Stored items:

Definition item_ok (it : item) : Prop := chunk_terms it.1.2 it.2 /\ is_u64 it.1.1.
Definition item_chunk (it : item) : Z * StoredChunk := it.1.
Definition item_pairs (it : item) : list pair := term_pairs it.1.1 it.1.2 (enumerate it.2).
Definition all_pairs (its : list item) : list pair := concat (map item_pairs its).

Lemma scan_chunks_ok buckets ps maps its :
  0 < buckets -> scanned buckets ps maps -> Forall item_ok its ->
  exists maps', scan_chunks buckets maps (map item_chunk its) = Ok maps' /\ scanned buckets (ps ++ all_pairs its) maps'.
Proof.
  intros Hb. revert ps maps. induction its as [|[[slot c] es] its IH]; intros ps maps H Hits; [exists maps; by rewrite app_nil_r|].
  inversion Hits as [|?? [Hc _] Hits']; subst. cbn [map item_chunk fst scan_chunks]. rewrite (t_entries_repr _ es) by apply Hc. cbn [obind].
  destruct (scan_terms_ok buckets ps maps slot c (enumerate es) Hb H) as (m1 & -> & H1). cbn [obind].
  destruct (IH _ _ H1 Hits') as (m2 & -> & H2). exists m2. split; [done|]. by rewrite <- app_assoc in H2.
Qed.

Lemma scan_range_ok buckets its :
  0 < buckets -> Forall item_ok its ->
  exists maps, scan_range buckets (map item_chunk its) = Ok maps /\ scanned buckets (all_pairs its) maps.
Proof. intros Hb Hits. by apply (scan_chunks_ok buckets [] _ its Hb (scanned_nil buckets)). Qed.
Definition final_chunks (os : list index_op) : slot_chunks := foldl chunks_step ∅ os.

Section Runs.
Context {D : Type} {dict : TermIndex D}.
Abbreviation forms := (PostingLists D * PostingLists D)%type.

(** The code of an operation; [R] tells which chunk a slot holds. *)
Definition index_step (threads : nat) (R : slot_chunks) (ps : forms) (o : index_op) : outcome forms :=
  match o with
  | IBulk its ws => index_chunks threads ps (map item_chunk its) ws
  | IReplace slot new _ ws => let* old := expect (R !! slot) in replace_postings ps old.1 new slot ws
  | IRemove slot ws => let* old := expect (R !! slot) in remove_postings ps old.1 slot ws
  end.

Fixpoint index_steps (threads : nat) (R : slot_chunks) (ps : forms) (os : list index_op) : outcome forms :=
  match os with
  | [] => Ok ps
  | o :: rest => let* ps := index_step threads R ps o in index_steps threads (chunks_step R o) ps rest
  end.

(** ** One operation *)

Record state_ok (R : slot_chunks) (ps : forms) : Prop := {
  so_chunks : map_Forall (fun k ce => chunk_terms ce.1 ce.2 /\ is_u64 k) R;
  so_small : all_small R;
  so_lengths : words_small (lengths_of R);
  so_index : indexes (lengths_of R) ps (views R) }.

Lemma indexes_words words words' (ps : forms) C :
  (forall k, is_Some (C !! k) -> (words k <= words' k)%Z) -> indexes words ps C -> indexes words' ps C.
Proof.
  intros Hw Hi f. eapply represents_mono; [|apply Hi]. intros t k v. rewrite index_of_lookup. unfold look.
  intros Hk. apply Hw. by destruct (C !! k).
Qed.

Lemma views_insert R k ce : views (<[k := ce]> R) = <[k := view_of ce.1 ce.2]> (views R).
Proof. unfold views. by rewrite fmap_insert. Qed.

Lemma views_delete R k : views (delete k R) = delete k (views R).
Proof. unfold views. by rewrite fmap_delete. Qed.

Lemma views_is_Some R k : is_Some (views R !! k) <-> is_Some (R !! k).
Proof. unfold views. rewrite lookup_fmap. by rewrite fmap_is_Some. Qed.

Lemma views_bulk its R :
  views (list_to_map (map (fun it : item => (it.1.1, (it.1.2, it.2))) its) ∪ R) = list_to_map (map item_view its) ∪ views R.
Proof.
  unfold views. rewrite map_fmap_union. f_equal. rewrite <- list_to_map_fmap. f_equal.
  induction its as [|[[s c] es] its IH]; [done|]. simpl. by f_equal.
Qed.

Lemma lengths_agree ws R k : lengths_ok ws R -> is_Some (R !! k) -> words_at ws k = lengths_of R k.
Proof. intros [_ Hl] [ce Hk]. unfold lengths_of. rewrite Hk. exact (Hl _ _ Hk). Qed.

Lemma lengths_small ws R : lengths_ok ws R -> words_small (lengths_of R).
Proof.
  intros [Hs Hl] k. unfold lengths_of. destruct (R !! k) as [ce|] eqn:E; [|done]. simpl. rewrite <- (Hl _ _ E). apply Hs.
Qed.
Fixpoint remove_all {K} `{Countable K} (m : id_sets K) (keys : list K) (id : list Z) : outcome (id_sets K) :=
  match keys with
  | [] => Ok m
  | key :: rest => let* m := remove_secondary m key id in remove_all m rest id
  end.

Definition remove_filters (f : FilterIndex) (d : Doc) : outcome FilterIndex :=
  let* sources := match doc_source_uri d with Some uri => remove_secondary (f_sources f) uri (doc_id d) | None => Ok (f_sources f) end in
  let* metadata := remove_all (f_metadata f) (metadata_keys (doc_metadata d)) (doc_id d) in
  Ok {| f_sources := sources; f_metadata := metadata |}.

(** [SearchOptions], the fields that filter. *)
Record SearchOptions := mkOptions {
  o_filter : option V; o_source_uri : option (list Z); o_document_ids : option (list (list Z)) }.

(** [smallest.is_none_or(|best| ids.len() < best.len())]. *)
Definition smaller (n : nat) (best : option (gset (list Z))) : bool :=
  match best with Some b => n <? size b | None => true end.

Fixpoint metadata_loop (f : FilterIndex) (entries : list (list Z * V)) (smallest : option (gset (list Z)))
    : option (gset (list Z)) :=
  match entries with
  | [] => smallest
  | (key, value) :: rest =>
      match scalar_key value with
      | Some k =>
          match f_metadata f !! (key, k) with
          | None => Some ∅
          | Some ids => metadata_loop f rest (if smaller (size ids) smallest then Some ids else smallest)
          end
      | None => metadata_loop f rest smallest
      end
  end.

Definition metadata_candidates (f : FilterIndex) (filter : option V) : option (gset (list Z)) :=
  metadata_loop f (default [] (filter ≫= as_object)) None.
(** A chunk given a slot. *)
Lemma insert_chunk_ok t d i c :
  table_ok t -> doc_chunks d !! i = Some c -> chunk_fits c -> (st_chunks t + 1 < U32)%Z ->
  (st_total_words t + c_word_count c < U64)%Z ->
  exists t' n, insert_chunk t d i c = Ok (t', Z.of_nat n) /\ table_ok t' /\
    ((n < length (st_owners t) /\ st_owners t' = <[n := Some (d, i)]> (st_owners t)) \/
     (n = length (st_owners t) /\ st_owners t' = st_owners t ++ [Some (d, i)])) /\
    n < length (st_owners t') /\ (n < length (st_owners t) -> st_owners t !! n = Some None) /\
    Forall (fun s => Z.of_nat n < s)%Z (st_free t') /\ (st_slot_count t' <= st_slot_count t + 1)%Z /\
    (forall s, s ∈ st_free t' -> s ∈ st_free t) /\ (Z.of_nat n ∈ st_free t \/ Z.of_nat n = st_slot_count t) /\
    (st_slot_count t <= st_slot_count t')%Z /\
    st_total_words t' = (st_total_words t + c_word_count c)%Z /\
    st_chunks t' = (st_chunks t + 1)%Z /\ (st_slot_count t' = st_slot_count t \/ st_slot_count t' = st_chunks t') /\
    (released t -> released t').
Proof.
  intros H Hi Hfit Hroom Htotal. pose proof (table_totals t H) as Hb. pose proof U32_U64 as HU. pose proof (small_weights c) as Hsw.
  unfold insert_chunk. rewrite count_added by lia. cbn [obind].
  replace (match c_embedding c with Some _ => _ | None => _ end) with (Ok (st_embedded t + embedded c)%Z : outcome Z).
  2: { unfold embedded. destruct (c_embedding c); [rewrite checked_add_ok by lia; done|]. f_equal. lia. }
  cbn [obind]. destruct (claim_slot_ok t H Hroom) as (t1 & n & rest & -> & Hfree & H1 & Ht1). cbn [obind].
  destruct (proj1 (tk_free _ H1 (Z.of_nat n))) as [_ Hno]; [rewrite Hfree; left|]. rewrite Nat2Z.id in *.
  rewrite Hno. cbn [expect obind]. rewrite (slot_words_ok c Hfit). cbn [obind].
  apply lookup_lt_Some in Hno as Hlt. destruct (lookup_lt_is_Some_2 (st_words t1) n) as [w0 Hw0]; [rewrite (tk_words _ H1); done|].
  rewrite Hw0. cbn [expect obind]. pose proof (tk_count _ H1) as Hc1.
  destruct (set_position_source_ok (st_positions t) (st_slot_count t1) n (t_positions (c_terms c))) as (ps & -> & Hps & Hpo & Hso & Hnil); [lia|].
  cbn [obind]. rewrite !checked_add_ok by lia. cbn [expect obind].
  assert (Hsame : (forall k, default None (st_positions t1 !! k) = default None (st_positions t !! k)) /\ st_chunks t1 = st_chunks t /\ st_total_words t1 = st_total_words t /\
    st_nonpositional t1 = st_nonpositional t /\ st_embedded t1 = st_embedded t /\ st_pending t1 = st_pending t /\ st_lexical t1 = st_lexical t) by (destruct Ht1 as [->| ->]; split_and!; try done; intros k; apply grown_positions).
  destruct Hsame as (S1 & S2 & S3 & S4 & S5 & S6 & S7). pose proof (tk_free_sorted _ H1) as Hss. rewrite Hfree in Hss.
  inversion Hss as [|?? Hss' Hlow]; subst. assert (Hown : owner_chunk (d, i) = Some c) by done.
  set (t' := {| st_slot_count := _ |}). assert (Hok : table_ok t').
  { unfold t'. apply (table_set t1 _ n None (Some (d, i)) H1 Hno);
      cbn [st_slot_count st_owners st_words st_positions st_free st_chunks st_total_words st_nonpositional st_embedded st_pending st_lexical];
      rewrite ?S2, ?S3, ?S4, ?S5, ?S6, ?S7, ?weight_none, ?(weight_owner _ _ c Hown); try done; try (unfold one; lia).
    + intros x [= <-]. eauto.
    + by rewrite length_insert.
    + apply words_small_insert; [apply H1|apply Hfit].
    + intros k Hk Hp. rewrite words_at_insert by (rewrite ?(tk_words _ H1); done). by rewrite decide_False.
    + intros k Hk Hkl. rewrite S1. apply Hpo; [done|]. rewrite Hc1. lia.
    + intros c' Hc'. simpl in Hc'. rewrite Hown in Hc'. injection Hc' as <-. rewrite words_at_insert by (rewrite ?(tk_words _ H1); (done || lia)).
      by rewrite decide_True.
    + destruct Hso as [[-> _]|?]; [by left|by right].
    + intros s. rewrite Hfree, elem_of_cons. rewrite Forall_forall in Hlow. split.
      * intros Hin. right. specialize (Hlow s Hin). split; [lia|by right].
      * intros [[_ ?]|[Hne [?|Hin]]]; [done|done|done]. }
  assert (Hlast : st_slot_count t' = st_slot_count t \/ st_slot_count t' = st_chunks t').
  { destruct Ht1 as [->| ->]; [by left|right]. apply full_table; [done|]. cbn [grown_table st_free] in Hfree. by injection Hfree as _ <-. }
  exists t', n. split; [done|]. split; [done|]. unfold t' in Hlast |- *. split_and!.
  - cbn [st_owners]. destruct Ht1 as [->| ->]; [by left|right]. cbn [grown_table st_free st_owners] in *. injection Hfree as Hfree _.
    pose proof (tk_count _ H) as Hc. assert (n = length (st_owners t)) as -> by lia. split; [done|]. by rewrite insert_app_r_alt, Nat.sub_diag by lia.
  - cbn [st_owners]. by rewrite length_insert.
  - intros Hn'. destruct Ht1 as [->| ->]; [done|]. cbn [grown_table st_owners] in Hno. by rewrite lookup_app_l in Hno.
  - exact Hlow.
  - cbn [st_slot_count]. destruct Ht1 as [->| ->]; simpl; lia.
  - intros s Hs. cbn [st_free] in Hs. destruct Ht1 as [->| ->]; [rewrite Hfree; by right|]. cbn [grown_table st_free] in Hfree. injection Hfree as _ <-. by apply elem_of_nil in Hs.
  - destruct Ht1 as [->| ->]; [left; rewrite Hfree; left|right]. cbn [grown_table st_free] in Hfree. by injection Hfree as ->.
  - cbn [st_slot_count]. destruct Ht1 as [->| ->]; simpl; lia.
  - done.
  - done.
  - done.
  - intros Hr. unfold released in *. cbn [st_nonpositional st_chunks st_positions]. intros Heq. unfold nonpositional in Heq.
    pose proof (nonpositional_le t H). destruct (t_positions (c_terms c)) eqn:Ep; [lia|]. apply Hnil; [done|]. apply Hr. lia.
Qed.
(** ** Removing *)

Lemma remove_chunks_ok (d : Doc) ss i cs t (ps : forms) :
  cs = drop i (doc_chunks d) -> length cs = length ss -> Forall chunk_fits cs ->
  table_ok t -> holds (st_owners t) ss i d -> state_ok (owned (st_owners t)) ps -> within (fun g => total g (st_owners t)) ->
  exists t' ps', remove_chunks t ps (doc_id d) true i (zip cs ss) = Ok (t', ps') /\ table_ok t' /\
    state_ok (owned (st_owners t')) ps' /\ gives (st_owners t) (st_owners t') ss i (fun _ => None) /\
    (forall g, total g (st_owners t') = total g (st_owners t) - chunk_sum g cs)%Z.
Proof.
  revert i cs t ps. induction ss as [|s ss IH]; intros i [|c cs] t ps E L F Ht Hh Hst Hw; try done.
  { exists t, ps. split_and!; [done..|apply gives_nil|]. intros g. simpl. lia. }
  apply drop_cons_lookup in E as [Hc E]. apply Forall_cons in F as [Fc F]. injection L as L.
  apply holds_cons in Hh as (n & -> & Hat & Hns & Hh). apply lookup_lt_Some in Hat as Hlt. cbn [zip zip_with remove_chunks].
  destruct (release_chunk_ok t d i c n Ht Hat Hc) as (t1 & Hrun & Ht1 & Hos & _ & _ & _).
  assert (Htot : forall g, total g (st_owners t1) = (total g (st_owners t) - g c)%Z).
  { intros g. rewrite Hos, (total_insert g _ n (Some (d, i)) _ Hat). rewrite (weight_owner g (d, i) c Hc), weight_none. lia. }
  assert (Hw1 : within (fun g => total g (st_owners t1))).
  { eapply within_le; [|exact Hw]. intros g Hg. cbv beta. rewrite Htot. specialize (Hg c Fc). lia. }
  assert (Hown : owned (st_owners t1) = delete (Z.of_nat n) (owned (st_owners t))) by (rewrite Hos; by apply owned_clear).
  assert (Hold : owned (st_owners t) !! Z.of_nat n = Some (c, entries_of c)).
  { rewrite lookup_owned. unfold slot_chunk. rewrite decide_True by lia. rewrite Nat2Z.id, Hat. simpl. unfold owner_chunk. simpl. by rewrite Hc. }
  assert (Hop : op_ok (owned (st_owners t)) (IRemove (Z.of_nat n) (st_words t))).
  { split; cbn [chunks_step]; [rewrite <- Hown; apply owned_small; [apply Ht1|done]|]. split; [by eauto|by apply table_lengths_ok]. }
  destruct (remove_step_ok threads _ _ _ _ Hst Hop) as (ps1 & Hps & Hst1). cbn [index_step] in Hps. rewrite Hold in Hps. cbn [expect obind fst] in Hps.
  rewrite Hps. cbn [obind]. rewrite Hrun. cbn [obind chunks_step] in *. rewrite <- Hown in Hst1.
  destruct (IH (S i) cs t1 ps1 E L F Ht1) as (t' & ps' & -> & Ht' & Hst' & Hg & Htot'); [rewrite Hos; apply Hh|done|done|].
  exists t', ps'. split_and!; try done.
  - apply gives_cons; [done|done|]. by rewrite <- Hos.
  - intros g. rewrite Htot', Htot. cbn [chunk_sum foldr]. fold (chunk_sum g cs). lia.
Qed.

Lemma dense_compact (t : SlotTable V) : table_ok t -> sparse t = false -> compact t.
Proof.
  intros Ht Hs. pose proof (free_count _ _ (sorted_NoDup _ (tk_free_sorted _ Ht)) (tk_free _ Ht) (tk_owners _ Ht)) as Hf.
  rewrite <- (tk_count _ Ht), <- (tk_chunks _ Ht) in Hf. unfold sparse in Hs. unfold compact.
  apply andb_false_iff in Hs as [Hs|Hs]; apply Z.ltb_ge in Hs; [lia|]. pose proof (Z.mul_div_le (st_slot_count t) 2 ltac:(lia)). lia.
Qed.

(** The lookups past the end are as good as free. *)
Lemma linked_take (os : list (option owner)) (M : docs) S n :
  (forall m, n <= m -> m < length os -> os !! m = Some None) -> linked os M S -> linked (take n os) M S.
Proof.
  intros Hn [H1 H2 H3 H4]. split; [done|done| |].
  - intros id d ss Hd Hs. destruct (H3 id d ss Hd Hs) as [Hl Hi]. split; [done|]. intros i s Hs'. destruct (Hi i s Hs') as [Hp Ho]. split; [done|].
    destruct (decide (Z.to_nat s < n)); [by rewrite lookup_take_lt|]. pose proof (lookup_lt_Some _ _ _ Ho). rewrite Hn in Ho by lia. done.
  - intros m d i Hm. apply lookup_take_Some in Hm as [Hm _]. by apply H4.
Qed.

Lemma removed_set (X : gset (list Z)) (M : docs) id (P : Doc -> Prop) :
  (forall i, i ∈ X <-> exists d, M !! i = Some d /\ P d) ->
  forall i, i ∈ X ∖ {[ id ]} <-> exists d, delete id M !! i = Some d /\ P d.
Proof.
  intros H i. rewrite elem_of_difference, elem_of_singleton, H. setoid_rewrite lookup_delete_Some. naive_solver.
Qed.

(** A removal up to the rebuild. *)
Lemma remove_core (s : Store) id (d : Doc) :
  store_ok s -> ds_documents s !! id = Some d -> within (fun g => docs_total g (ds_documents s)) -> (ds_generation s + 1 < U64)%Z ->
  exists s1, store_ok s1 /\ ds_documents s1 = delete id (ds_documents s) /\ ds_generation s1 = (ds_generation s + 1)%Z /\
    remove_entry s id d true = Ok s1.
Proof.
  intros [Hdir Hst Hbase Htext] Hd Hw Hg. pose proof (ln_ids _ _ _ (dk_linked _ _ Hdir) _ _ Hd) as Hid.
  pose proof (dk_fits _ _ Hdir _ _ Hd) as Hfit. cbv beta in Hfit. unfold remove_entry.
  unfold advance_generation. cbn [set_multichunk set_documents ds_generation]. rewrite checked_add_ok by done. cbn [expect obind].
  set (s0 := set_generation _ _). destruct (track_same s0 id 0 (Some d)) as (E1 & E2 & E3 & E4 & E5 & E6 & E7 & E8 & E9 & E10).
  set (s2 := track_dense_change _ _ _ _) in *.
  cbn [s0 set_generation set_multichunk set_documents ds_documents ds_postings ds_slots ds_table ds_multichunk ds_embedded ds_filters ds_generation ds_text ds_base] in *.
  assert (Hemb : exists s3, (if has_embedding d then if decide (id ∈ ds_embedded s2) then Ok (set_embedded s2 (ds_embedded s2 ∖ {[ id ]})) else Panic else Ok s2) = Ok s3 /\
    s3 = set_embedded s2 (ds_embedded s3) /\ forall i, i ∈ ds_embedded s3 <-> exists d', delete id (ds_documents s) !! i = Some d' /\ has_embedding d' = true).
  { pose proof (removed_set _ _ id _ (dk_embedded _ _ Hdir)) as Hr. rewrite E6. destruct (has_embedding d) eqn:He.
    - rewrite decide_True by (apply (dk_embedded _ _ Hdir); eauto). eexists. split_and!; [done|done|done].
    - exists s2. split_and!; [done|by destruct s2|]. rewrite E6. intros i. rewrite <- Hr, elem_of_difference, elem_of_singleton.
      split; [|by intros [? _]]. intros Hi. split; [done|]. intros ->. apply (dk_embedded _ _ Hdir) in Hi as (d' & Hd' & He'). congruence. }
  destruct Hemb as (s3 & -> & E11 & Hemb). cbn [obind]. rewrite E11. cbn [set_embedded ds_filters]. rewrite E7.
  destruct (remove_filters_ok (ds_filters s) (ds_documents s) d) as (f & -> & Hf); [apply Hdir|by rewrite Hid|]. cbn [obind]. rewrite Hid in Hf.
  cbn [set_filters set_embedded ds_slots]. rewrite E3. destruct (dir_slots s _ _ _ Hdir Hd) as (ss & Hss & Hh & Hl). rewrite Hss. cbn [expect obind].
  rewrite (proj2 (Nat.eqb_eq _ _)) by congruence. cbn [negb set_slots set_filters set_embedded ds_table ds_postings]. rewrite E4, E2.
  destruct (remove_chunks_ok d ss 0 (doc_chunks d) (ds_table s) (ds_postings s)) as (t' & ps' & Hrun & Ht' & Hst' & Hgives & Htot); try done; [apply Hdir| |].
  { eapply within_le; [|exact Hw]. intros g _. cbv beta. by rewrite (dk_totals _ _ Hdir). }
  rewrite <- Hid, Hrun, Hid. cbn [obind]. set (s4 := set_postings _ _).
  destruct (trim_slots_ok t' Ht') as (n & Htt & Hto & Hnone & _ & _ & _).
  assert (Htab : ds_table s4 = trim_slots t') by done. assert (Hdoc : ds_documents s4 = delete id (ds_documents s)) by done.
  exists s4. split_and!; [|done|done|done]. split; rewrite ?Htab, ?Hdoc, ?Hto; [|by rewrite owned_take|by rewrite <- Hbase, <- E10|by rewrite <- Htext, <- E9].
  split; rewrite ?Htab, ?Hto; try done.
  - apply trim_slots_released.
  - apply linked_take; [done|]. change (ds_slots s4) with (delete id (ds_slots s)). eapply linked_remove; [apply Hdir|done|done|done].
  - change (ds_multichunk s4) with (ds_multichunk s2). rewrite E5. apply (removed_set _ _ id _ (dk_multi _ _ Hdir)).
  - intros g. rewrite total_take, Htot, (dk_totals _ _ Hdir), (docs_total_delete g _ _ d) by done. done.
  - by apply map_Forall_delete, Hdir.
Qed.
End Edits.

▶ **Activity**
Only one stretch of the records above is wanted: the lines between the one holding "(forall i, i" and the one holding "intros [Hdir Hst", inclusive, reproduced exactly.

▶ **Solved problem**
  (forall i, i ∈ X <-> exists d, M !! i = Some d /\ P d) ->
  forall i, i ∈ X ∖ {[ id ]} <-> exists d, delete id M !! i = Some d /\ P d.
Proof.
  intros H i. rewrite elem_of_difference, elem_of_singleton, H. setoid_rewrite lookup_delete_Some. naive_solver.
Qed.

(** A removal up to the rebuild. *)
Lemma remove_core (s : Store) id (d : Doc) :
  store_ok s -> ds_documents s !! id = Some d -> within (fun g => docs_total g (ds_documents s)) -> (ds_generation s + 1 < U64)%Z ->
  exists s1, store_ok s1 /\ ds_documents s1 = delete id (ds_documents s) /\ ds_generation s1 = (ds_generation s + 1)%Z /\
    remove_entry s id d true = Ok s1.
Proof.
  intros [Hdir Hst Hbase Htext] Hd Hw Hg. pose proof (ln_ids _ _ _ (dk_linked _ _ Hdir) _ _ Hd) as Hid.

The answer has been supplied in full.